In conversation with home owners and lake association members from the area,

the water level is higher than it has been in approximately 50 years, and levels are still

rising. If this trend continues, bank erosion and sedimentation will continue. As a result,

water quality could be negatively affected. Therefore, it is important to implement

shoreline management plans to reduce the probability and rate of occurrence. The

recommendations given here are by no means exhaustive; a much more thorough

shoreline examination would be needed.

One of the best ways to protect your lake is to protect your shoreline. And one of

the best ways to protect your shoreline, whenever possible, is to leave it in its natural

state. If that is not possible, naturalization with native plantings, log berms/fallen dead

trees and other natural wake protections as seen in this picture below.

Residents living on Bear Lake need to be encouraged to not remove natural

vegetation from their property, particularly at the shoreline, as this removal of a buffer

zone will increase the rate of erosion and eventually harm the ecosystem of the lake.

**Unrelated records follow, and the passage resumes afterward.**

(* ===== verification/CowSystemSteps.v ===== *)
(** * Commands of the guest, one by one

    Every read, write and snapshot command, on whatever path it takes (files
    CowSystem and CowSystemRuns), is a step of a plain disk and keeps the
    invariant of the system. *)
From S2P Require Import Prelude Proto BpfSm LbaCache Vm Prp NvmeBase Xcow XcowInv XcowOps XcowSnaps.
From S2P Require Import XcowFormat XcowReads XcowTx BlkIter Uring Sender Encryptor NvmeXcow XcowSrv CowRuns Path Disk CowSystem CowPaths CowSystemInv CowSystemRuns.

Section system.
Context {D : Type} `{HD : Device D} `{HL : !DeviceLaws D}.
Context (h : helper) (ioc : Z + Z) (iov : Z → Z + nvme_id_ns) (room : list io_uring_sqe → bool).
Context (extract : Z → list (Z * work) → option (work * list (Z * work))).
Context (ns : nvme_id_ns) (sq : Z) (nclus : Z) (nv : nvme).
Context (Hroom : ∀ q, room q = true) (Hex : extract_ok extract) (Hsq : sq ≠ 0).
Context (Hns : lba_shift ns = 9) (Hnclus : nclus * CS CB <= ENTS CB * COVER CB).

Abbreviation serve := (serve h ioc iov room extract ns sq).
Abbreviation rw_ok := (rw_ok ns nclus nv).

(** A snapshot command: only its opcode, its number and its namespace. *)
Record snap_ok (r : request) : Prop := {
  so_cmd : command_ok (rq_cmd r);
  so_sgl : truthy (Z.land (flags (rq_cmd r)) NVME_CMD_SGL_ALL) = false;
  so_op : opcode (rq_cmd r) = nvme_cmd_snapshot;
  so_nsid : 0 < nsid (rq_cmd r) < MAX_VIRTUAL_NAMESPACES;
  so_ns : nv_idns nv !! nsid (rq_cmd r) = Some ns;
  so_zero : let cmd := rq_cmd r in
    existsb truthy [cdw2_0 cmd; cdw2_1 cmd; metadata cmd; prp1 cmd; prp2 cmd; cdw10 cmd;
                    cdw11 cmd; cdw12 cmd; cdw13 cmd; cdw14 cmd; cdw15 cmd] = false;
}.
(* ===== verification/Writerand.v ===== *)
(** * The tool that fills a disk

    writerand.cpp: threads that take chunks of a disk from a shared counter and
    write encrypted zeroes to them, or skip them at random. A turn of a thread
    is its step up to the next access to what the threads share: it takes a
    chunk, or it writes one. *)
From S2P Require Import Prelude Proto Crypto.
From Stdlib Require Import QArith.
#[local] Open Scope Z_scope.

(** ** Configuration and state *)

Record writerand_arg : Type := WriterandArg { blksize : Z; fsize : Z; nslices : Z; nskips : Z; pct : Q; nblocks : Z }.

(** What [main] makes of the options; a double is the rational it denotes. *)
Definition clamp01 (x : Q) : Q := if negb (Qle_bool 0 x) then 0%Q else if negb (Qle_bool x 1) then 1%Q else x.
Definition writerand_options (block_size fsz slices skips nthreads : Z) (p : Q) : outcome writerand_arg :=
  if block_size =? 0 then Throw Eub else
  let n := fsz / block_size in
  if (n =? 0) || (slices =? 0) then Throw Eruntime else
  if nthreads =? 0 then Throw Eruntime else
  Ret (WriterandArg block_size fsz slices skips (clamp01 p) n).

(** Where a thread is: before the counter, with a chunk to write, or after its
    loop. *)
Inductive wthread : Type := WTake | WWrite (idx : Z) | WEnd.
#[export] Instance wthread_eq_dec : EqDecision wthread.
Proof. solve_decision. Defined.

(** The two counters, what was written (offset and bytes), and the threads. *)
Record wsys : Type := WSys { ws_idx : Z; ws_written : Z; ws_log : list (Z * list Z); ws_threads : list wthread }.
Definition set_idx (i : Z) (s : wsys) : wsys := WSys i (ws_written s) (ws_log s) (ws_threads s).
Definition set_wthread (t : nat) (x : wthread) (s : wsys) : wsys :=
  WSys (ws_idx s) (ws_written s) (ws_log s) (<[t := x]> (ws_threads s)).
Definition log_write (off : Z) (d : list Z) (ret : Z) (s : wsys) : wsys :=
  WSys (ws_idx s) (u64 (ws_written s + ret)) (ws_log s ++ [(off, d)]) (ws_threads s).
Definition wsys_start (nthreads : nat) : wsys := WSys 0 0 [] (replicate nthreads WTake).

Section worker.
Context {E : Type} {cls : tweakable_block_cipher E} (engine : E) (arg : writerand_arg).

Definition zero_block : list Z := replicate (Z.to_nat (blksize arg)) 0.

(** The loop over the slices: all of them under one number. *)
Fixpoint encrypt_slices (n : nat) (lba : Z) : option (list (list Z)) :=
  match n with
  | O => Some []
  | S n =>
    match encrypt engine (blksize arg) zero_block lba with
    | None => None
    | Some c => match encrypt_slices n lba with None => None | Some cs => Some (c :: cs) end
    end
  end.
(** X17: the earlier scanner never overwrites an id: an element that has an
    id keeps it, an element outside the selection is untouched, and every
    item's id is the id its element carries after the scan. *)
Theorem id_scanner_ids (now : N) (p : list Node) :
  length (IdBased.getAllMessages now p).2 = length p
  ∧ (∀ i n, p !! i = Some n → nodeId n ≠ [] ∨ IdBased.selects p n = false →
       (IdBased.getAllMessages now p).2 !! i = Some n)
  ∧ (∀ q, q ∈ (IdBased.getAllMessages now p).1 →
       ∃ n', (IdBased.getAllMessages now p).2 !! IdBased.qelement q = Some n'
             ∧ nodeId n' = IdBased.qid q).
Proof.
  unfold IdBased.getAllMessages. split; [| split].
  - apply mapFrom_length.
  - intros i n Hi Hcase.
    destruct (mapFrom_page now (IdBased.selects p) 0 0 p i n Hi) as (k & ->).
    destruct Hcase as [Hid|Hsel].
    + rewrite assignId_keeps by done. by destruct (IdBased.selects p n).
    + by rewrite Hsel.
  - intros q Hin.
    apply mapFrom_item in Hin as (i & n & _ & _ & He & _ & _ & _ & _ & Hn').
    by rewrite He.
Qed.

Lemma id_scanner_ids_witness :
  (IdBased.getAllMessages 5
     [mkNode (lit "div") None [] (Some (lit "user-message")) (Some (lit "hi")) None
        (lit "kept")]).2 !! 0%nat
  = Some (mkNode (lit "div") None [] (Some (lit "user-message")) (Some (lit "hi")) None
            (lit "kept")).
Proof.
  apply (proj1 (proj2 (id_scanner_ids 5
    [mkNode (lit "div") None [] (Some (lit "user-message")) (Some (lit "hi")) None
       (lit "kept")]))).
  - reflexivity.
  - left. discriminate.
Defined.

Planting native aquatic plants at the shoreline can help filter the runoff and acts to clean

the water.

As a waterfront property owner, you are the steward of your own special piece of

Bear Lake. By naturalizing your shoreline where possible, you can help maintain the

survival of native fish and wildlife. Protecting your property from erosion and cultural

eutrophication is feasible, affordable and a smart investment for Bear Lake’s future. In

conclusion, Bear Lake is in good condition and the continuation of management

strategies will ensure a stable and healthy lake for the residence to enjoy!

Figure 18. Source: Shore Friendly

Works Cited

1. LD - Data Info TSI, www.lakeaccess.org/lakedata/datainfotsi.html.

2. “Home.” Global Water Watch, www.globalwaterwatch.org/.

3. “Shoreline Erosion.” Michigan Inland Lake Shorelines, www.shoreline.msu.edu/ shorelinemgt/erosion/.

4. “EROSION ON BLUFFS.” Shore Friendly, www.shorefriendly.org/your-erosion- risk/ on-bluffs/.

5. Water Chemistry Monitoring. 6th ed., Alabama Water Watch Association, 2018.

6. Bacteriological Monitoring. 3rd ed., Alabama Water Watch Program, 2012.

7. Tonello, Mark. Bear Lake. Michigan Department of Natural Resources Status of the Fishery Resource Report. 2015

8. “Trophic State Index.” Lake Access, www.lakeaccess.org/lakedata/datainfotsi.html.